Above: Pound to Dollar rate shown at daily intervals with Pound to Euro rate.




“Monetary policy of course has a very important role to play in this because it will act alongside that shock and it’s very important when we come to the language that we use that of course it’s there to tackle the second round effects as they come through price setting and wage setting so the message that we gave and was in the language of our last meeting,” he explained.

“It leaves options on the table and that’s very deliberate. Very deliberate. I mean people can take a message away from that. It’s quite clear that as we respond to this shock, we want to have those options on the table for precisely the reason that Augustin just said. There will be circumstances in which we will have to do more. We’re not there yet in terms of the next meeting. We’re still a month away but that is on the table, but you shouldn’t assume it’s the only thing that’s on the table,” the governor also later cautioned.

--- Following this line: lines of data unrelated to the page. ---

Definition OnDispatch (msg : ReceivedPayload) : M (option error) :=
  w <- get ;;
  if negb (mg_ProducerClient (w_manager w))
  then ret (Some (ErrorString "no producer client found"))
  else if StringSliceInclude (mg_EventBlacklist (w_manager w)) (rp_Type msg)
  then ret None
  else
    emit (EvStateDispatch msg) ;;
    match StateDispatch msg with
    | (_, _, _, Some e) =>
        ret (Some (Wrapf ("on dispatch failure for " +:+ rp_Type msg) e))
    | (data, extra, ok, None) =>
        if negb ok then ret None
        else if StringSliceInclude (mg_ProduceBlacklist (w_manager w)) (rp_Type msg)
        then ret None
        else PublishEvent msg (PubResult data) extra
    end.

(** *** Events *)

Definition OnEvent (fuel : nat) (msg : ReceivedPayload) : M unit :=
  let store := set_seq (rp_Sequence msg) in
  let op := rp_Op msg in
  if op =? GatewayOpHeartbeat then
    w <- get ;;
    err <- SendEvent GatewayOpHeartbeat (DataInt64 (sh_seq (w_shard w))) ;;
    match err with
    | Some _ => Reconnect fuel StatusNormalClosure ;; ret tt
    | None => store
    end
  else if op =? GatewayOpInvalidSession then
    (if json_Get_d_ToBool (rp_Data msg) then ret tt
     else set_sessionID "" ;; set_seq 0) ;;
    Reconnect fuel reconnectCloseCode ;;
    store
  else if op =? GatewayOpHello then
    hello_heartbeat (rp_Data msg)
  else if op =? GatewayOpReconnect then
    Reconnect fuel reconnectCloseCode ;; ret tt
  else if op =? GatewayOpDispatch then
    emit (EvGoDispatch msg) ;; store
  else if op =? GatewayOpHeartbeatACK then
    ret tt
  else if op =? GatewayOpVoiceStateUpdate then
    store
  else if (op =? GatewayOpIdentify) || (op =? GatewayOpRequestGuildMembers)
          || (op =? GatewayOpResume) || (op =? GatewayOpStatusUpdate) then
    store
  else ret tt.
(** * SQL statement generators of [dbmeta/db_utils.go]

    A shallow embedding of the seven statement generators and of the three
    key-inspection helpers, followed by the properties of the generated text.

    Conventions of the embedding:
    - a Go [string] is a [string]; [bytes.Buffer] is the string written so
      far and [buf.WriteString s] appends [s] to it;
    - a Go [int] is a [Z].  Every counter of the file ranges between [0] and
      [2 * len(columns) + 2], and the length of a slice is far below [2^62],
      so no addition of the file can wrap;
    - a Go [error] is [option string]: [None] is [nil], [Some msg] is the
      value [fmt.Errorf] builds, whose [Error()] text is [msg];
    - [for i, col := range cols] is [range body 0 cols s0], which threads the
      variables the body assigns through the columns, in order. *)

From Stdlib Require Import ZArith List Bool Lia.
From Stdlib Require Import Strings.String Strings.Ascii Numbers.DecimalString.
Import ListNotations.

Open Scope string_scope.
Open Scope Z_scope.

Module dbmeta.

(** ** Metadata views *)

(** Modelled from the spec: the interfaces [ColumnMeta] and [DbTableMeta] are
    declared in another file of the package; section 6 of the specification
    gives the accessors the generators call.  A view is the record of what
    its accessors return. *)
Record ColumnMeta : Type := mkColumn {
  Name : string;
  ColumnType : string;
  IsPrimaryKey : bool;
  IsAutoIncrement : bool
}.

Record DbTableMeta : Type := mkTable {
  TableName : string;
  Columns : list ColumnMeta
}.

(** ** Formatting *)

Definition error : Type := option string.

Definition Errorf (msg : string) : error := Some msg.

(** The verb [%d] of [fmt.Sprintf]. *)
Definition fmt_d (n : Z) : string := NilZero.string_of_int (Z.to_int n).

(** The double-quote character around the table name. *)
Definition dquote : string := String "034"%char EmptyString.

Bank Rate was lifted to a post-financial crisis high of 1.25% in June but some measures of market expectations suggest that investors expect it to rise further and far enough so that it reaches almost three percent by year-end.

Governor Bailey’s remarks made clear that economic data and what it says about the risk of “second round effects” such as higher wages and energy-related increases in prices of other products will be the most important determinant of BoE policy decisions in the months ahead.